> _Task directions_
Beginning with the very first line, please reproduce the entries exactly through the line containing "Inductive CacheError : Type".
=== Provided material ===
(* ===== verification/BlockCache.v ===== *)
(** * The block cache

    packages/orchestrator/internal/sandbox/block/[cache.go]: a memory-mapped file
    with a set of the blocks that hold data, the write layer of a sandbox's disk
    and the store of fetched or snapshotted blocks.

    The map [dirty] is keyed by byte offsets.  The methods hold the cache's lock
    (or are called under it), so each is one atomic step on a value of [Cache].
    The results of the operating system - opening, sizing and mapping the file,
    flushing, [process_vm_readv] - are arguments.  Reading or writing outside the
    mapping is [Panic]. *)
From Stdlib Require Import Init.Byte.
From S2P Require Import Prelude Bitset Uuid Mapping Merge Header Diff BlockRange.

Record Cache := mkCache {
  filePath : string;
  csize : Z;                      (** [size] *)
  cblockSize : Z;                 (** [blockSize] *)
  cmmap : option (list byte);     (** [mmap], [None] for [nil] *)
  cdirty : gset Z;                (** the keys of [dirty] *)
  dirtyFile : bool;
  cclosed : bool;                 (** [closed] *)
}.

Inductive CacheError : Type :=
  | CacheClosedError (filePath : string)
  | BytesNotAvailableError
  | ErrOpeningFile
  | ErrAllocatingFile
  | ErrMappingFile
  | ErrSyncing
  | ErrUnmapping
  | ErrRemoving
  | ErrSlicing (e : CacheError)
  | ErrOutOfBoundsAt (off : Z)
  | ErrProcessingBlock (off : Z) (e : DiffError)
  | ErrContext
  | ErrReadMemory
  | ErrReadMemoryShort (expected got : Z).
#[export] Instance CacheError_eq_dec : EqDecision CacheError.
Proof. solve_decision. Defined.

Abbreviation result := (res CacheError).

(** What the operating system does for [NewCache]. *)
Record FileResult := mkFile {
  file_open : option (list byte);   (** the content of the opened file *)
  file_truncate : bool;
  file_map : bool;
}.

(** [f.Truncate(n)]: cut or extended with zeros. *)
Definition truncated (content : list byte) (n : Z) : list byte :=
  take (Z.to_nat n) content ++ replicate (Z.to_nat n - length content) x00.

Definition NewCache (f : FileResult) (size blockSize : Z) (filePath : string) (dirtyFile : bool)
    : result Cache :=
  match file_open f with
  | None => Err ErrOpeningFile
  | Some content =>
      if size =? 0 then Ok (mkCache filePath size blockSize None ∅ dirtyFile false)
      else if negb (file_truncate f) then Err ErrAllocatingFile
      else if negb (file_map f) then Err ErrMappingFile
      else Ok (mkCache filePath size blockSize (Some (truncated content size)) ∅ dirtyFile false)
  end.

Section cache.
Implicit Types c : Cache.

Definition isClosed c : bool := cclosed c.

(** [flush] is the result of [c.mmap.Flush()]. *)
Definition Sync c (flush : bool) : result () :=
  if isClosed c then Err (CacheClosedError (filePath c))
  else match cmmap c with
       | None => Ok ()
       | Some _ => if flush then Ok () else Err ErrSyncing
       end.

Fixpoint all_cached c (off : Z) (blockOffs : list Z) : bool :=
  match blockOffs with
  | [] => true
  | blockOff :: blockOffs =>
      if negb (bool_decide (i64 (off + blockOff) ∈ cdirty c)) then false
      else all_cached c off blockOffs
  end.
Definition isCached c (off length : Z) : result bool :=
  offs ← BlocksOffsets length (cblockSize c);
  Ok (all_cached c off offs).

Definition set_dirty c (keys : gset Z) : Cache :=
  mkCache (filePath c) (csize c) (cblockSize c) (cmmap c) (keys ∪ cdirty c) (dirtyFile c) (cclosed c).
Definition set_mmap c (m : list byte) : Cache :=
  mkCache (filePath c) (csize c) (cblockSize c) (Some m) (cdirty c) (dirtyFile c) (cclosed c).

Definition setIsCached c (off length : Z) : result Cache :=
  offs ← BlocksOffsets length (cblockSize c);
  Ok (set_dirty c (list_to_set ((λ blockOff, i64 (off + blockOff)) <$> offs))).

Definition Slice c (off length : Z) : result (list byte) :=
  if isClosed c then Err (CacheClosedError (filePath c))
  else match cmmap c with
       | None => Ok []
       | Some m =>
           available ← (if dirtyFile c then Ok true else isCached c off length);
           if (available : bool) then go_slice m off (Z.min (i64 (off + length)) (csize c))
           else Err BytesNotAvailableError
       end.

(** [ReadAt(b, off)] for a buffer of [n] bytes: the bytes copied into it. *)
Definition ReadAt c (n off : Z) : result (list byte) :=
  match cmmap c with
  | None => Ok []
  | Some _ =>
      if isClosed c then Err (CacheClosedError (filePath c))
      else match Slice c off n with
           | Ok slice => Ok (take (Z.to_nat n) slice)
           | Err e => Err (ErrSlicing e)
           | Panic => Panic
           end
  end.

Definition WriteAtWithoutLock c (b : list byte) (off : Z) : result (Z * Cache) :=
  if isClosed c then Err (CacheClosedError (filePath c))
  else match cmmap c with
       | None => Ok (0, c)
       | Some m =>
           let end_ := Z.min (i64 (off + zlength b)) (csize c) in
           dst ← (go_slice m off end_ : result (list byte));
           let n := Z.min (zlength dst) (zlength b) in
           c ← setIsCached (set_mmap c (splice m off (take (Z.to_nat n) b))) off (i64 (end_ - off));
           Ok (n, c)
       end.

Definition WriteAt c (b : list byte) (off : Z) : result (Z * Cache) :=
  match cmmap c with
  | None => Ok (0, c)
  | Some _ =>
      if isClosed c then Err (CacheClosedError (filePath c)) else WriteAtWithoutLock c b off
  end.

(** [errors.Join] of the failures of [Unmap] and [RemoveAll]. *)
Definition Close c (unmap remove : bool) : Cache * list CacheError :=
  match cmmap c with
  | None => (c, if remove then [] else [ErrRemoving])
  | Some m =>
      if cclosed c then (c, [CacheClosedError (filePath c)])
      else
        (mkCache (filePath c) (csize c) (cblockSize c) (cmmap c) (cdirty c) (dirtyFile c) true,
         (if unmap then [] else [ErrUnmapping]) ++ (if remove then [] else [ErrRemoving]))
  end.

Definition Size_ c : result Z :=
  if isClosed c then Err (CacheClosedError (filePath c)) else Ok (csize c).

Definition dirtySortedKeys c : list Z := merge_sort Z.le (elements (cdirty c)).

Definition address c (off : Z) : result (option Z) :=
  match cmmap c with
  | None => Ok None
  | Some m =>
      if csize c <=? off then Err (ErrOutOfBoundsAt off)
      else if (off <? 0) || (zlength m <=? off) then Panic else Ok (Some off)
  end.

Definition addressBytes c (off length : Z) : result (list byte) :=
  match cmmap c with
  | None => Ok []
  | Some m =>
      if isClosed c then Err (CacheClosedError (filePath c))
      else if csize c <=? off then Err (ErrOutOfBoundsAt off)
      else go_slice m off (Z.min (i64 (off + length)) (csize c))
  end.

(** *** ExportToDiff *)
Section export.
Context {B W : Type} `{BitSetOps B, WriterOps W}.

Fixpoint export_loop c (m : list byte) (keys : list Z) (b : DiffMetadataBuilder B) (out : W)
    : W * result (DiffMetadataBuilder B) :=
  match keys with
  | [] => (out, Ok b)
  | offset :: keys =>
      match go_slice m offset (i64 (offset + cblockSize c)) with
      | Ok block =>
          let '(b, out, r) := Process b block out offset in
          match r with
          | Ok _ => export_loop c m keys b out
          | Err e => (out, Err (ErrProcessingBlock offset e))
          | Panic => (out, Panic)
          end
      | Err e => (out, Err e)
      | Panic => (out, Panic)
      end
  end.

Definition ExportToDiff c (flush : bool) (out : W) : W * result (DiffMetadata B) :=
  if isClosed c then (out, Err (CacheClosedError (filePath c)))
  else match cmmap c with
       | None => (out, Ok (mkDiffMetadata (bs_new 0) (bs_new 0) (cblockSize c)))
       | Some m =>
           if negb flush then (out, Err ErrSyncing)
           else match NewDiffMetadataBuilder (csize c) (cblockSize c) with
                | Ok b =>
                    let '(out, r) := export_loop c m (dirtySortedKeys c) b out in
                    (out, Build <$> r)
                | Err e => (out, Err e)
                | Panic => (out, Panic)
                end
       end.
End export.
End cache.

(** ** copyProcessMemory

    [mem] is the memory of the process; each attempt to read takes one outcome
    of the kernel from the list [outcomes] ([ReadBytes missing] copies all of the
    requested bytes but the last [missing] ones); running out of outcomes is
    [None]. *)
Inductive vm_outcome := CtxDone | EAGAIN | EINTR | ENOMEM | EOther | ReadBytes (missing : Z).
===
> _Task response_
(* ===== verification/BlockCache.v ===== *)
(** * The block cache

    packages/orchestrator/internal/sandbox/block/[cache.go]: a memory-mapped file
    with a set of the blocks that hold data, the write layer of a sandbox's disk
    and the store of fetched or snapshotted blocks.

    The map [dirty] is keyed by byte offsets.  The methods hold the cache's lock
    (or are called under it), so each is one atomic step on a value of [Cache].
    The results of the operating system - opening, sizing and mapping the file,
    flushing, [process_vm_readv] - are arguments.  Reading or writing outside the
    mapping is [Panic]. *)
From Stdlib Require Import Init.Byte.
From S2P Require Import Prelude Bitset Uuid Mapping Merge Header Diff BlockRange.

Record Cache := mkCache {
  filePath : string;
  csize : Z;                      (** [size] *)
  cblockSize : Z;                 (** [blockSize] *)
  cmmap : option (list byte);     (** [mmap], [None] for [nil] *)
  cdirty : gset Z;                (** the keys of [dirty] *)
  dirtyFile : bool;
  cclosed : bool;                 (** [closed] *)
}.

Inductive CacheError : Type :=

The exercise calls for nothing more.